The section goes on to provide two specific measures of compactness that should be
used to compare districts, one of which is the total perimeter of all districts. 
If the total perimeter is small, then the districts relatively compact.

Contiguity of districts and no reliance on partisan or demographic data 
are built-in to `redist`.  We'll look at how to specify the desired population
deviation (no more than 1% by law) in the next section, and discuss compactness
in the [simulation section](#simulate).

## Setting up the problem in `redist`
In `redist`, a basic redistricting problem is defined by an object of type
`redist_map`, which can be constructed using the eponymous function.  The user
must provide a vector of population counts (defaults to the `pop` column, if
one exists) and the desired population parity, and the number of districts.
The latter can be inferred if a reference redistricting plan exists.  For Iowa,
we'll use the adopted 2010 plan as a reference.

```{r}
iowa_map = redist_map(iowa, existing_plan=cd_2010, pop_tol=0.01, total_pop = pop)
print(iowa_map)
```

This looks much the same as `iowa` itself, but metadata has been added,
and there's a new column, `adj`.

## Adjacency-based redistricting
All redistricting algorithms operate on an _adjacency graph_, which is
constructed from the actual precinct or county geography. In the adjacency graph,
every precinct or county is a node, and two nodes are connected by an edge
if the corresponding precincts are geographically adjacent.^[for `redist`'s
purposes, adjacency requires that two regions touch at more than just one point
or corner.] Creating a contiguous set of districts as part of a redistricting
plan then corresponds to creating a
[_partition_](https://en.wikipedia.org/wiki/Graph_partition) of the adjacency
graph.

The `redist_map()` function automatically computes the adjacency graph from the
provided shapefile (though one can be provided directly as well), and stores it
in the `adj` column as an _adjacency list_, which is, for each precinct, a list
of neighboring precincts. As part of this process, the adjacency graph is 
checked for global contiguity (no islands), which is necessary for the
redistricting algorithms to function properly.

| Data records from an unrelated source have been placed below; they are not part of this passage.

(** * RegisterAlo: the bilingual university intake form

    A shallow embedding of the TypeScript/React sources

      - [context/LanguageContext]  (LanguageProvider, useLanguage)
      - [pages/Home]               (Home)
      - [components/UniversityIntakeForm]    (Arabic variant)
      - [components/UniversityIntakeFormEn]  (English variant)

    and the properties of the submission record, the language switch and
    the print action that the specification states about them.

    Conventions.
    - A JavaScript string is a [string]; non-ASCII text is kept as the
      UTF-8 bytes of the source file, which is injective on the strings
      that occur here, so string equality is the one of the program.
    - JSX is kept as an element tree ([Dom.Node]).  [className] is styling
      and is dropped; every other attribute written in the source is kept.
    - The DOM state of a mounted form is the list of its form controls in
      tree order ([Dom.Control]); [new FormData(form)] walks that list.
    - A JavaScript object used as a record is a [gmap string string];
      [data[key] = value] is [<[key:=value]> data]. *)

From Stdlib Require Import Ascii.
From stdpp Require Import base strings gmap list.

Set Warnings "-register-all,-clear-no-such-hyp".

(** ** JavaScript completions *)

Module JS.

(** The outcome of running a piece of JavaScript: a normal completion
    with a value, or a thrown error with its message. *)
Inductive Completion (A : Type) : Type :=
| Normal (a : A)
| Throw (message : string).
Arguments Normal {A} a.
Arguments Throw {A} message.

#[global] Instance completion_ret : MRet Completion := @Normal.
#[global] Instance completion_bind : MBind Completion :=
  λ A B f c, match c with Normal a => f a | Throw m => Throw m end.


(** A global identifier is bound to a value or is not declared at all. *)
Definition Binding (A : Type) : Type := option A.

(** [typeof x] on a bare identifier never throws, also when [x] is not
    declared: it answers ["undefined"]. *)
Definition typeof {A} (b : Binding A) : string :=
  match b with Some _ => "object" | None => "undefined" end.

(** Reading the identifier itself throws a ReferenceError when it is not
    declared. *)
Definition resolve {A} (x : string) (b : Binding A) : Completion A :=
  match b with
  | Some a => Normal a
  | None => Throw (x +:+ " is not defined")
  end.

End JS.

(** ** context/LanguageContext *)

Module LanguageContext.
Import JS.

(** [type AppLanguage = 'ar' | 'en'] *)
Inductive AppLanguage := ar | en.

#[global] Instance AppLanguage_eq_dec : EqDecision AppLanguage.
Proof. solve_decision. Defined.

(** The state cell created by [useState<AppLanguage>('ar')]. *)
Definition useState_initial : AppLanguage := ar.

(** [interface LanguageContextValue]: the active language and its
    setter.  The setter is the state update it performs on the
    provider's cell. *)
Record LanguageContextValue := {
  language : AppLanguage;
  setLanguage : AppLanguage → AppLanguage → AppLanguage
}.

(** [createContext<LanguageContextValue | undefined>(undefined)]: what
    [useContext] answers is the value of the nearest provider, or the
    default [undefined] when there is none. *)
Definition LanguageContext : Type := option LanguageContextValue.
Definition createContext_default : LanguageContext := None.

(** [LanguageProvider]: given the current content of its state cell,
    the context value it passes down. *)
Definition LanguageProvider (cell : AppLanguage) : LanguageContext :=
  Some {| language := cell; setLanguage := λ l _, l |}.

(** [useLanguage]: [if (!ctx) throw new Error(...)]; a context value is
    an object, hence truthy. *)
Definition useLanguage (ctx : LanguageContext) : Completion LanguageContextValue :=
  match ctx with
  | None => Throw "useLanguage must be used within a LanguageProvider"
  | Some v => Normal v
  end.

End LanguageContext.

(** ** The DOM of a form *)

Module Dom.

Inductive InputType := text | number | date | tel | email | checkbox | radio.
Inductive Tag := div | label | span | p.
Inductive Dir := rtl | ltr.

#[global] Instance InputType_eq_dec : EqDecision InputType.
Proof. solve_decision. Defined.

(** The JSX element tree.  [FormSection] and [Field] are the layout
    wrappers of the two form files (identical in both): a titled card
    and a labelled row around their children. *)
Inductive Node :=
| El (tag : Tag) (children : list Node)
| Txt (s : string)
| Input (type : InputType) (name : string) (value : option string)
        (min max : option Z) (placeholder : option string)
| Textarea (name : string) (rows : nat) (placeholder : option string)
| Button (children : list Node)
| Field (label : string) (hint : option string) (required : bool)
        (children : list Node)
| FormSection (title : string) (description : option string)
              (children : list Node).

(** [<form dir=... onSubmit={handleSubmit}>] *)
Record Form := { dir : Dir; children : list Node }.

(** *** Form controls and their state *)

Inductive ControlKind := KInput (type : InputType) | KTextarea.

#[global] Instance ControlKind_eq_dec : EqDecision ControlKind.
Proof. solve_decision. Defined.

(** A form control of the live DOM: for a checkbox or radio button
    [ctl_value] is its [value] attribute and [ctl_checked] its
    checkedness; for the other controls [ctl_value] is the current
    value, as the DOM holds it. *)
Record Control := {
  ctl_kind : ControlKind;
  ctl_name : string;
  ctl_value : string;
  ctl_checked : bool
}.

#[global] Instance Control_eq_dec : EqDecision Control.
Proof. solve_decision. Defined.

Definition is_checkable (k : ControlKind) : bool :=
  match k with
  | KInput checkbox | KInput radio => true
  | _ => false
  end.

Definition is_textual (k : ControlKind) : bool := negb (is_checkable k).

(** The control an [<input>] element creates.  Without a [value]
    attribute a checkbox or radio button has the value ["on"] and any
    other input starts empty; no input of the source has [checked]. *)
Definition mount_input (type : InputType) (name : string)
    (value : option string) : Control :=
  {| ctl_kind := KInput type;
     ctl_name := name;
     ctl_value := default (if is_checkable (KInput type) then "on" else "") value;
     ctl_checked := false |}.

(** The controls of a freshly mounted tree, in tree order. *)
Fixpoint mount (n : Node) : list Control :=
  match n with
  | El _ cs => flat_map mount cs
  | Txt _ => []
  | Input type name value _ _ _ => [mount_input type name value]
  | Textarea name _ _ =>
      [{| ctl_kind := KTextarea; ctl_name := name;
          ctl_value := ""; ctl_checked := false |}]
  | Button _ => []
  | Field _ _ _ cs => flat_map mount cs
  | FormSection _ _ cs => flat_map mount cs
  end.

Definition mount_form (f : Form) : list Control :=
  flat_map mount (children f).

(** *** What the user does to a mounted form *)

Inductive UserAction :=
| TypeText (name value : string)
| ToggleCheckbox (name value : string)
| SelectRadio (name value : string).

Definition is_radio (name value : string) (c : Control) : bool :=
  bool_decide (ctl_kind c = KInput radio)
  && bool_decide (ctl_name c = name)
  && bool_decide (ctl_value c = value).

(** The effect of one action on one control.  Typing replaces the value
    of the textual control of that name; clicking a checkbox flips it;
    clicking a radio button checks it and unchecks the other radio
    buttons of its group (same name, same form). *)
Definition act_on (a : UserAction) (c : Control) : Control :=
  match a with
  | TypeText n v =>
      if is_textual (ctl_kind c) && bool_decide (ctl_name c = n)
      then {| ctl_kind := ctl_kind c; ctl_name := ctl_name c;
              ctl_value := v; ctl_checked := ctl_checked c |}
      else c
  | ToggleCheckbox n v =>
      if bool_decide (ctl_kind c = KInput checkbox)
         && bool_decide (ctl_name c = n) && bool_decide (ctl_value c = v)
      then {| ctl_kind := ctl_kind c; ctl_name := ctl_name c;
              ctl_value := ctl_value c; ctl_checked := negb (ctl_checked c) |}
      else c
  | SelectRadio n v =>
      if bool_decide (ctl_kind c = KInput radio) && bool_decide (ctl_name c = n)
      then {| ctl_kind := ctl_kind c; ctl_name := ctl_name c;
              ctl_value := ctl_value c;
              ctl_checked := bool_decide (ctl_value c = v) |}
      else c
  end.

(** An action that names a radio button the form does not have clicks
    nothing. *)
Definition applicable (a : UserAction) (cs : list Control) : bool :=
  match a with
  | SelectRadio n v => existsb (is_radio n v) cs
  | _ => true
  end.

Definition user_action (cs : list Control) (a : UserAction) : list Control :=
  if applicable a cs then map (act_on a) cs else cs.

Definition user_actions (cs : list Control) (acts : list UserAction)
    : list Control :=
  foldl user_action cs acts.
Lemma setPath_array_unchanged (ks : list string) :
  forall (v value : json),
    arrayOnPath v ks = true -> setPath v ks value = v.
Proof.
  induction ks as [|key rest IH]; intros v value Harr; [discriminate|].
  destruct v as [| | | | |props]; try reflexivity.
  destruct rest as [|k2 rest']; [discriminate|].
  rewrite setPath_cons. cbn [arrayOnPath] in Harr.
  destruct (get props key) as [child|] eqn:Hc; [|discriminate].
  assert (Hchild : childObject (Some child) = child).
  { destruct child; try reflexivity; discriminate Harr. }
  rewrite Hchild, (IH child value Harr).
  now rewrite (set_get_same _ _ _ Hc).
Qed.

Lemma setNestedValue_array_unchanged
  (doc : obj json) (dottedPath : string) (value : json) :
  arrayOnPath (JObj doc) (splitDot dottedPath) = true ->
  setNestedValue doc dottedPath value = doc.
Proof.
  intros Harr.
  assert (H : JObj (setNestedValue doc dottedPath value) = JObj doc).
  { rewrite setNestedValue_setPath.
    now apply setPath_array_unchanged. }
  now injection H.
Qed.



(** ** The app-json strategy on a file without build number *)

Lemma selectField_absent (platform : Platform) (doc : obj json) :
  snd (selectField platform doc) = None ->
  fst (selectField platform doc) = platformField platform.
Proof.
  unfold selectField.
  destruct platform;
    repeat match goal with
      | |- context [match ?x with Some _ => _ | None => _ end] => destruct x
      end; simpl; try discriminate; reflexivity.
Qed.

(** The strategy reads the platform's own field first. *)
Lemma selectField_of_lookup (platform : Platform) (doc : obj json) (v : json) :
  lookupPath (JObj doc) (splitDot (platformField platform)) = Some v ->
  selectField platform doc = (platformField platform, Some v).
Proof.
  unfold selectField.
  destruct platform; cbn;
    destruct (get doc "expo") as [[| | | | |expo]|]; cbn; try discriminate.
  - destruct (get expo "ios") as [[| | | | |i]|]; cbn; try discriminate.
    destruct (get i "buildNumber"); [now intros [= ->] | discriminate].
  - destruct (get expo "android") as [[| | | | |a]|]; cbn; try discriminate.
    destruct (get a "versionCode"); [now intros [= ->] | discriminate].
Qed.

Section AppJsonFromNothing.

Variable resolve : string -> string -> string.
Variable expoConfig : outcome json.

Lemma bumpFromAppJson_absent
  (platform : Platform) (fs : files) (projectDir : string)
  (source : option string) (doc : obj json) (path : string) :
  resolveExpoConfig resolve expoConfig fs projectDir source
  = Return (doc, path) ->
  snd (selectField platform doc) = None ->
  bumpFromAppJson resolve expoConfig platform fs projectDir source
  = Some (Return
            ({| previousValue := 0; newValue := 1;
                field := platformField platform; bump_version := None |},
             writeFile fs path
               (setNestedValue doc (platformField platform)
                  (encodeBuildNumber platform 1)))).
Proof.
  intros Hres Hraw. unfold bumpFromAppJson. rewrite Hres.
  pose proof (selectField_absent platform doc Hraw) as Hf.
  destruct (selectField platform doc) as [f r]. simpl in *. now subst.
Qed.

(** X9: on a config file that has no build number for the platform, and no
    array on the way to the platform's field, the app-json strategy counts
    from 0: the first run returns 1 and creates the field, which then holds
    1; the second run returns 2. *)
Theorem bumpFromAppJson_from_nothing
  (platform : Platform) (fs : files) (projectDir : string)
  (source : option string) (doc : obj json) (path : string) :
  resolveExpoConfig resolve expoConfig fs projectDir source
  = Return (doc, path) ->
  snd (selectField platform doc) = None ->
  arrayOnPath (JObj doc) (splitDot (platformField platform)) = false ->
  let f := platformField platform in
  let doc1 := setNestedValue doc f (encodeBuildNumber platform 1) in
  let fs1 := writeFile fs path doc1 in
  bumpFromAppJson resolve expoConfig platform fs projectDir source
  = Some (Return ({| previousValue := 0; newValue := 1; field := f;
                     bump_version := None |}, fs1))
  /\ selectField platform doc1 = (f, Some (encodeBuildNumber platform 1))
  /\ bumpFromAppJson resolve expoConfig platform fs1 projectDir source
     = Some (Return ({| previousValue := 1; newValue := 2; field := f;
                        bump_version := None |},
                     writeFile fs1 path
                       (setNestedValue doc1 f (encodeBuildNumber platform 2)))).
Proof.
  intros Hres Hraw Harr f doc1 fs1.
  assert (Hsel : selectField platform doc1
                 = (f, Some (encodeBuildNumber platform 1))).
  { apply selectField_of_lookup. now apply lookupPath_setNestedValue. }
  split; [now apply bumpFromAppJson_absent|]. split; [exact Hsel|].
  pose proof (bumpFromAppJson_numeric resolve expoConfig platform fs1
                projectDir source doc1 path (encodeBuildNumber platform 1) 1
                (resolveExpoConfig_after_write resolve expoConfig fs projectDir
                   source doc doc1 path Hres)) as Hrun.
  rewrite Hsel in Hrun.
  apply Hrun; [reflexivity | apply ToNumber_encodeBuildNumber].
Qed.

(** X10: when an array stands on the way to the platform's field (the
    [expo] value or the platform object is an array), the strategy finds no
    build number, returns 1 and writes the document back as it was, so the
    next run returns 1 again: the counter does not advance. *)
Theorem bumpFromAppJson_array_stuck
  (platform : Platform) (fs : files) (projectDir : string)
  (source : option string) (doc : obj json) (path : string) :
  resolveExpoConfig resolve expoConfig fs projectDir source
  = Return (doc, path) ->
  snd (selectField platform doc) = None ->
  arrayOnPath (JObj doc) (splitDot (platformField platform)) = true ->
  let result := {| previousValue := 0; newValue := 1;
                   field := platformField platform; bump_version := None |} in
  let fs1 := writeFile fs path doc in
  bumpFromAppJson resolve expoConfig platform fs projectDir source
  = Some (Return (result, fs1))
  /\ bumpFromAppJson resolve expoConfig platform fs1 projectDir source
     = Some (Return (result, writeFile fs1 path doc)).
Proof.
  intros Hres Hraw Harr result fs1.
  pose proof (setNestedValue_array_unchanged doc (platformField platform)
                (encodeBuildNumber platform 1) Harr) as Hsame.
  split.
  - rewrite (bumpFromAppJson_absent platform fs projectDir source doc path
               Hres Hraw).
    now rewrite Hsame.
  - rewrite (bumpFromAppJson_absent platform fs1 projectDir source doc path
               (resolveExpoConfig_after_write resolve expoConfig fs projectDir
                  source doc doc path Hres) Hraw).
    now rewrite Hsame.
Qed.

End AppJsonFromNothing.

We can visualize the adjacency graph by plotting the `redist_map` object.
```{r iowa-adj, fig.width=8}
plot(iowa_map, adj=T) + plot(iowa_map)
```

## Pre-processing
Often, we want to only analyze a portion of a map, or hold some districts fixed
while others are re-simulated.  We may also want to implement a status-quo-type
constraint that encourages simulated districts to be close to a reference plan.
This can be accomplished by freezing the "cores" of each district.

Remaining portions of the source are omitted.